Managing Director, World Bank

Date of Birth: 13/06/1954
Place of Birth: Ogwashi Uku, Delta State

Married to Dr. Ikemba Iweala with 4 children

Education: Harvard, 1977; Ph.D. Regional economics, MIT, USA

Career: 
Special assistant to the Senior Vice President, Operations, World Bank, 1989-91; Director of Institutional Change and Strategy, World Bank, 1995-97; Country Director Malaysia, Mongolia, Laos and Cambodia, World Bank, 1997-2000; Deputy Vice-President, Middle East Region, World Bank, 2000-03; Minister of Finance and Economy, 2003-Jun 2006; Minister of Foreign Affairs, Jun-Aug 2006; Managing Director, World Bank, 2007 to date

Commentary: Born in 1954, Ngozi Okonjo-Iweala studied economics at Harvard University, then earned a Ph.D in regional economics and development from the Massachusetts Institute of Technology in 1981. She joined the World Bank, where she was to spend 21 years as a development economist. She became intimately familiar with the economies of East Asia, putting in two tours in the region, and acting as Country Director for Malaysia, Mongolia, Laos and Cambodia.

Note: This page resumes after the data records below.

(** C2: What a user configured survives a restart.  When the files hold what an
    executor has stored, its manual keys are plain links and the keys in force
    parse, a process started with nothing on its command line (no keys, no
    subscriptions, no mode) has the same manual keys, subscriptions, firewall
    rules and autostart mode, and its manager is loaded with exactly the keys
    that were in force; it runs the mode of autostart when that could be
    enabled, and nothing at all otherwise, without ending.  The registry is one
    that [NewRegistry] built over schemes of letters, digits and [+-.]. *)
Theorem restart_restores (i : Commands.Inputs E) (random : option string) (logPath path : string) (user : option Procproxy.LaunchUser)
    (w : W) (v : V) (x : Executor.Executor) (qs : list (Registry.Profile P)) (ms : list (Registry.Module_ P)) :
  Registry.NewRegistry ms = Ok reg → Forall (λ s, Registry.good_scheme s = true) (Registry.Registry_Schemes reg) →
  bare → stored_ok x → stored_by x (restored_world random logPath path user w v) →
  plain_links (Executor.manual x) → Registry.ParseAll reg (Executor.effectiveLinks x) = Ok qs →
  let d0 := prepare reg c proc_ st i random logPath path user w v in
  let d1 := boot reg c i (BootLoad (initial_link c st d0)) d0 in
  let y := Commands.exec (boot reg c i BootMode d1) in
  Executor.manual y = Executor.manual x ∧ Executor.subs y = Executor.subs x ∧ Executor.fwRules y = Executor.fwRules x ∧
  Executor.AutostartMode y = Executor.AutostartMode x ∧ Executor.links y = Registry.Raw <$> qs ∧
  match fst (Executor.ApplyAutostart (Commands.env i) (Commands.clash d1) (Commands.exec d1)) with
  | None => Executor.StateLabel y = Executor.AutostartMode x
  | Some _ => Executor.StateLabel y = "off" ∧ Runtime.live (Executor.x_world y) = ∅
  end.
Proof.
  intros Hreg Hgood Hbare Hx Hfiles Hplain Hq d0 d1 y. pose proof (plain_links_reload ms _ Hreg Hgood Hplain) as Hre. destruct (prepare_exec i random logPath path user w v x Hbare Hx Hfiles) as [He Hw]. fold d0 in He, Hw.
  assert (Executor.effectiveLinks x ≠ []) as Hne by (intros Hn; by rewrite Hn in Hq).
  assert (initial_link c st d0 = TrimSpace (Join nl (Executor.manual x))) as Hlink.
  { destruct Hbare as (Hk & _). unfold initial_link, combined. rewrite Hk. change (TrimSpace (Join nl [])) with "". cbn [String.eqb].
    unfold saved_link. rewrite Hw. destruct Hfiles as [-> _]. done. }
  pose proof (loaded_again i x (Commands.exec d0) qs d0) as Hl. cbv zeta in Hl.
  destruct Hl as (Hi & Hman & Hsub & Hrul & Hauto & Hcis & Hload & Hlinks & Hmgr); try done; try (by rewrite He).
  rewrite He in Hrul, Hauto, Hcis. cbn in Hrul, Hauto, Hcis.
  assert (Commands.exec d1 = Commands.exec (boot_load reg c i (TrimSpace (Join nl (Executor.manual x))) d0)) as Hd1
    by (unfold d1; by rewrite Hlink).
  rewrite <- Hd1 in *. clear Hd1. set (z := Commands.exec d1) in *.
  assert (Executor.AutostartMode z = Executor.AutostartMode x) as Hmode.
  { unfold Executor.AutostartMode at 1. rewrite Hauto. pose proof (autostart_mode_valid x Hx) as Hv.
    destruct (String.eqb_spec (Executor.AutostartMode x) "") as [Hb|_]; [rewrite Hb in Hv; set_solver|done]. }
  assert (config y = config z ∧ (y = snd (Executor.ApplyAutostart (Commands.env i) (Commands.clash d1) z))) as [Hc Hy].
  { unfold y. destruct Hbare as (_ & _ & Hreq). cbn [boot]. unfold boot_mode. rewrite Hreq. fold z.
    pose proof (ApplyAutostart_config (env:=Commands.env i) (clash:=Commands.clash d1) (config z) z eq_refl) as Hc.
    destruct (String.eqb_spec (Executor.AutostartMode z) "off") as [Hoff|_].
    - split; [done|]. unfold Executor.ApplyAutostart, Executor.mbind, Executor.get. by rewrite Hoff.
    - unfold do_exec, Commands.exec_call. fold z. destruct (Executor.ApplyAutostart _ _ z) as [r z']. by split. }
  destruct (config_sources _ _ Hc) as [Hs Hk]. unfold sources in Hs. injection Hs as Hm1 Hs1 Hr1 Ha1 _.
  split; [congruence|]. split; [congruence|]. split; [congruence|].
  split; [unfold Executor.AutostartMode in *; by rewrite Ha1|]. split; [congruence|].
  pose proof (autostart_all_or_nothing (Commands.env i) (Commands.clash d1) z) as Hall.
  destruct (Executor.ApplyAutostart (Commands.env i) (Commands.clash d1) z) as [r z'] eqn:Hz. cbn [fst snd] in *. subst z'.
  specialize (Hall y r Hi eq_refl). destruct r as [e|].
  - destruct Hall as (e' & _ & Hoff & Hlive & _). by split.
  - destruct Hall as (Hvpn & Hproxy & Hnone). rewrite Hmode in *. pose proof (autostart_mode_valid x Hx) as Hv.
    assert (Executor.AutostartMode x = "off" ∨ Executor.AutostartMode x = "proxy" ∨ Executor.AutostartMode x = "vpn") as [Hv'|[Hv'|Hv']] by set_solver.
    + rewrite (Hnone ltac:(by rewrite Hv') ltac:(by rewrite Hv')), Hv'. unfold Executor.StateLabel, Executor.mgr_state. rewrite Hload, Hmgr. done.
    + rewrite Hv'. apply Hproxy; [by right|done].
    + rewrite Hv'. by apply Hvpn.
Qed.
Lemma fine_unlink t p f : fine t f → p = SocketPath dir ∨ p = InstancePath dir → t ≠ p →
  (∃ r, files_unlink p f = (r, snd (files_unlink p f)) ∧ (r = None ∨ r = Some NotExist)) ∧
  fine t (snd (files_unlink p f)) ∧ entries (snd (files_unlink p f)) !! p = None.
Proof.
  intros (Ht & Hl & Hd & He) Hp Htp. unfold files_unlink. rewrite Ht. destruct (entries f !! p) eqn:Hq; cbn.
  - split; [exists None; auto|]. split; [|by rewrite lookup_delete_eq]. split; [done|]. split; [done|]. split.
    + cbn. intros d [_ Hx]%lookup_delete_Some. by apply (Hd d).
    + cbn. by rewrite lookup_delete_ne by congruence.
  - split; [exists (Some NotExist); auto|done].
Qed.

(** With the lock in reach a process recovers the directory and is ready. *)
Lemma to_ready s p pr o : procs s !! p = Some pr → stage pr = Locking → fine (tmp pr) (fs s) → proc_ok p pr →
  (told pr = false ∧ flock s = None ∧ o = next_ofd s ∨ told pr = true ∧ lockfd pr = Some o ∧ flock s = Some o) →
  ∃ s', run s (replicate 4 (Go p)) = Some s' ∧ procs s' = <[p := at_stage Ready (locked_by o pr)]> (procs s) ∧ flock s' = Some o ∧
    (∀ t, t ≠ SocketPath dir → t ≠ InstancePath dir → fine t (fs s) → fine t (fs s')) ∧ entries (fs s') !! SocketPath dir = None.
Proof.
  intros Hp Hst Hf (_ & Hti & Hts & _) Hlock.
  assert (∃ s1, go p s = Some s1 ∧ procs s1 = <[p := locked_by o pr]> (procs s) ∧ flock s1 = Some o ∧ fs s1 = fs s) as (s1 & G1 & P1 & L1 & F1).
  { unfold go. rewrite Hp. cbn [mbind option_bind]. rewrite Hst. destruct Hlock as [(-> & Hfl & ->)|(-> & Hlf & Hfl)]; eexists; (split; [reflexivity|]).
    - unfold AcquireInstanceLock. destruct Hf as [-> _]. by rewrite Hfl.
    - unfold AdoptInstanceLock. rewrite Hlf, Hfl, Nat.eqb_refl. by cbn; rewrite Hfl. }
  assert (procs s1 !! p = Some (locked_by o pr)) as Hp1 by (by rewrite P1, lookup_insert_eq).
  destruct (fine_unlink (tmp pr) (SocketPath dir) (fs s) Hf (or_introl eq_refl) Hts) as ((r & Hu & Hr) & Hf2 & Hs2).
  destruct (fine_unlink (tmp pr) (InstancePath dir) _ Hf2 (or_intror eq_refl) Hti) as ((r' & Hu' & Hr') & Hf3 & _).
  set (f2 := snd (files_unlink (SocketPath dir) (fs s))) in *. set (f3 := snd (files_unlink (InstancePath dir) f2)) in *.
  exists (put p (at_stage Ready (locked_by o pr)) f3 s1). split.
  { cbn [replicate run step]. rewrite G1. cbn [mbind option_bind].
    assert (go p s1 = Some (put p (at_stage Unlinking (locked_by o pr)) (fs s) s1)) as ->.
    { unfold go. rewrite Hp1. cbn [mbind option_bind stage locked_by]. rewrite F1. by rewrite (quiet_probe _ _ Hf). }
    cbn [mbind option_bind].
    assert (go p (put p (at_stage Unlinking (locked_by o pr)) (fs s) s1) = Some (put p (at_stage Unadvertising (locked_by o pr)) f2 s1)) as ->.
    { unfold go, put. cbn [procs]. rewrite lookup_insert_eq. cbn [mbind option_bind stage at_stage]. unfold recover_step. cbn [fs unlink files_Sockets].
      rewrite Hu. destruct Hr as [-> | ->]; unfold put; cbn [procs flock next_ofd]; by rewrite insert_insert_eq. }
    cbn [mbind option_bind].
    assert (go p (put p (at_stage Unadvertising (locked_by o pr)) f2 s1) = Some (put p (at_stage Ready (locked_by o pr)) f3 s1)) as ->.
    { unfold go, put. cbn [procs]. rewrite lookup_insert_eq. cbn [mbind option_bind stage at_stage]. unfold recover_step. cbn [fs unlink files_Sockets].
      rewrite Hu'. destruct Hr' as [-> | ->]; unfold put; cbn [procs flock next_ofd]; by rewrite insert_insert_eq. }
    done. }
  cbn [put procs flock fs]. rewrite P1, insert_insert_eq. split; [done|]. split; [done|]. split.
  - intros t Ht Ht' Hft. destruct (fine_unlink t _ _ Hft (or_introl eq_refl) Ht) as (_ & Hx & _).
    by destruct (fine_unlink t _ _ Hx (or_intror eq_refl) Ht') as (_ & ? & _).
  - unfold f3. destruct (unlink_spec (InstancePath dir) f2) as (_ & Hq & _). rewrite (Hq _ sock_advert). exact Hs2.
Qed.

Lemma WriteInstance_works t i f : trouble f = None → entries f !! t = None → t ≠ InstancePath dir →
  ∃ f', WriteInstance (Ok t) None None dir i f = (None, f').
Proof.
  intros Ht He Hn. unfold WriteInstance. cbn [WriteFile Rename Remove files_FS]. unfold files_write. rewrite Ht, He.
  unfold files_rename. cbn [trouble with_entries entries]. rewrite Ht, lookup_insert_eq.
  destruct (files_unlink t _) as [? f']. by exists f'.
Qed.

(** From there it listens and advertises itself. *)
Lemma to_serving s p pr : inv s → procs s !! p = Some pr → stage pr = Ready → role pr = Foreground → fine (tmp pr) (fs s) →
  entries (fs s) !! SocketPath dir = None →
  ∃ s', run s (replicate 2 (Go p)) = Some s' ∧ ∃ pr', procs s' = <[p := pr']> (procs s) ∧ stage pr' = Serving ∧ advert pr' = advert pr.
Proof.
  intros Hi Hp Hst Hr (Ht & _ & _ & He) Hs. destruct (w_ok _ _ _ (i_well s Hi p pr Hp)) as (Hv & Hti & Hts & _); [by rewrite Hst|].
  cbn [replicate run step]. set (f1 := {| entries := <[SocketPath dir := Socket (nextId (fs s))]> (entries (fs s));
    listeners := {[nextId (fs s)]} ∪ listeners (fs s); nextId := S (nextId (fs s)); trouble := None; crowded := crowded (fs s) |}).
  set (pr1 := with_listener Advertising (Some (nextId (fs s))) pr).
  assert (go p s = Some (put p pr1 f1 s)) as ->.
  { unfold go. rewrite Hp. cbn [mbind option_bind]. rewrite Hst, decide_True by done. unfold listen_step. cbn [listen files_Sockets].
    unfold files_listen. by rewrite Ht, Hs. }
  cbn [mbind option_bind].
  destruct (WriteInstance_works (tmp pr) (advert pr) f1) as [f2 Hw]; [done|by cbn; rewrite lookup_insert_ne by congruence|done|].
  exists (put p (at_stage Serving pr1) f2 s). split.
  - assert (go p (put p pr1 f1 s) = Some (put p (at_stage Serving pr1) f2 s)) as ->; [|done].
    unfold go, put. cbn [procs]. rewrite lookup_insert_eq. cbn [mbind option_bind stage pr1 with_listener tmp advert fs]. rewrite Hw.
    unfold put. cbn [procs flock next_ofd]. by rewrite insert_insert_eq.
  - by exists (at_stage Serving pr1).
Qed.

(** The steps of a process are those of Control. *)
Lemma recovering_is_RecoverState s p pr f : procs s !! p = Some pr → stage pr = Probing → RecoverState dir (fs s) = (None, f) →
  run s (replicate 3 (Go p)) = Some (put p (at_stage Ready pr) f s).
Proof.
  intros Hp Hst Hr. unfold RecoverState in Hr. destruct (SocketProbe (SocketPath dir) (fs s)) eqn:Hpr; [done|]. cbn [remove_all] in Hr.
  destruct (unlink (SocketPath dir) (fs s)) as [r1 f1] eqn:H1.
  destruct (unlink (InstancePath dir) f1) as [r2 f2] eqn:H2.
  assert (f2 = f ∧ (r1 = None ∨ r1 = Some NotExist) ∧ (r2 = None ∨ r2 = Some NotExist)) as (-> & Hr1 & Hr2).
  { destruct r1 as [[|e]|]; try done; rewrite ?H2 in Hr; destruct r2 as [[|e']|]; try done; injection Hr as ->; auto. }
  clear Hr. cbn [replicate run step].
  assert (go p s = Some (put p (at_stage Unlinking pr) (fs s) s)) as ->.
  { unfold go. rewrite Hp. cbn [mbind option_bind]. by rewrite Hst, Hpr. }
  cbn [mbind option_bind].
  assert (go p (put p (at_stage Unlinking pr) (fs s) s) = Some (put p (at_stage Unadvertising pr) f1 s)) as ->.
  { unfold go, put. cbn [procs]. rewrite lookup_insert_eq. cbn [mbind option_bind stage at_stage]. unfold recover_step. cbn [fs]. rewrite H1.
    destruct Hr1 as [-> | ->]; unfold put; cbn [procs flock next_ofd]; by rewrite insert_insert_eq. }
  cbn [mbind option_bind].
  assert (go p (put p (at_stage Unadvertising pr) f1 s) = Some (put p (at_stage Ready pr) f s)) as ->; [|done].
  unfold go, put. cbn [procs]. rewrite lookup_insert_eq. cbn [mbind option_bind stage at_stage]. unfold recover_step. cbn [fs]. rewrite H2.
  destruct Hr2 as [-> | ->]; unfold put; cbn [procs flock next_ofd]; by rewrite insert_insert_eq.
Qed.

(** ** One instance *)

Definition serving (p : Z) (i : Instance_) (s : Sys) : Prop := ∃ pr, procs s !! p = Some pr ∧ stage pr = Serving ∧ advert pr = i.

(** C4: There is one instance, and what it has published is its own.  However
    many processes are started, detached, halted and killed, in every
    interleaving of their steps, whatever calls fail and whatever is launched
    and outlives its instance: at most one process is past the lock and acts on
    the directory; and as long as an instance serves, the socket's pathname is
    a live socket, namely the one this process listens on, and who reads the
    advertisement finds exactly what this process has written, with its
    number.  The directory is one where nobody listens and the socket's
    pathname is no regular file ([quiet]); an advertisement has its process's
    number and can be written as JSON, and temporary files are neither of the
    two pathnames ([ev_ok]); nobody else touches the directory. *)
Theorem one_instance (f : Files) (es : list Event) (s : Sys) :
  quiet f → Forall ev_ok es → run (boot f) es = Some s →
  (∀ p q pr qr, procs s !! p = Some pr → procs s !! q = Some qr → owns (stage pr) = true → owns (stage qr) = true → p = q) ∧
  (∀ p pr, procs s !! p = Some pr → stage pr = Serving →
     node (SocketPath dir) (fs s) = LiveSocket ∧
     (∃ n, listener pr = Some n ∧ entries (fs s) !! SocketPath dir = Some (Socket n)) ∧
     ReadInstance dir (fs s) = Ok (advert pr) ∧ i_PID (advert pr) = p).
Proof.
  intros Hq Hok Hr. pose proof (run_inv _ _ _ (boot_inv f Hq) Hok Hr) as Hi. split.
  - intros p q pr qr Hp Hqr Hop Hoq. destruct (decide (q = p)) as [|Hne]; [done|].
    destruct (w_owns _ _ _ (i_well s Hi p pr Hp) (or_introl Hop)) as [Hl _].
    destruct (alone s p pr Hi Hp Hl ltac:(by intros Hx; rewrite Hx in Hop) q qr Hne Hqr) as (Ho & _). congruence.
  - intros p pr Hp Hst. pose proof (i_well s Hi p pr Hp) as W.
    assert (∃ n, listener pr = Some n) as [n Hn] by (apply (w_listens _ _ _ W); by rewrite Hst).
    destruct (w_socket _ _ _ W n Hn) as [Hin He]. split.
    { cbn. unfold files_node. rewrite He. by apply (bool_decide_eq_true_2 _) in Hin as ->. }
    split; [by exists n|]. split; [by apply (w_advert _ _ _ W)|]. apply (w_ok _ _ _ W). by rewrite Hst.
Qed.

She is remembered in Nigeria for the new fiscal discipline she brought to the nation's finances. She returned to Nigeria in 2003, at the invitation of President Olesegun Obasanjo. As his Finance Minister, she arranged the cancellation of US$18 billion of Nigeria's debt to the Paris Club, a group of creditor nations, in 2005. The remaining $12 bn. of debt was paid the following year with money saved in budget reforms she enacted.

At the same time, she attacked corruption and accelerated privatisation and liberalisation. She signed Nigeria up to the Extractive Industries Transparency Initiative, a voluntary standard for petroleum and mining industries. On her watch, Nigeria's inflation more than halved. In June 2006, Obasanjo shook up his cabinet, giving Okonjo-Iweala the Foreign Ministry but allowing her to keep an eye on external debt. When this responsibility was taken from her a few months later, she resigned from the government.

Despite rumours that she would run in the 2007 presidential election, she took a job with Moscow-based Renaissance capital before Robert Zoellick, World Bank President, lured her back to the organisation. Since December 2007, she has been Managing Director for Africa, South Asia, Europe and Central Asia.

She oversees a diverse mix of infrastructure and regional integration projects. As financial and food supply worries grip the globe, the World Bank is preparing aid packages to vulnerable nations. On a recent trip to Delhi, she became Bangladesh's advocate against India's tightening of rice exports.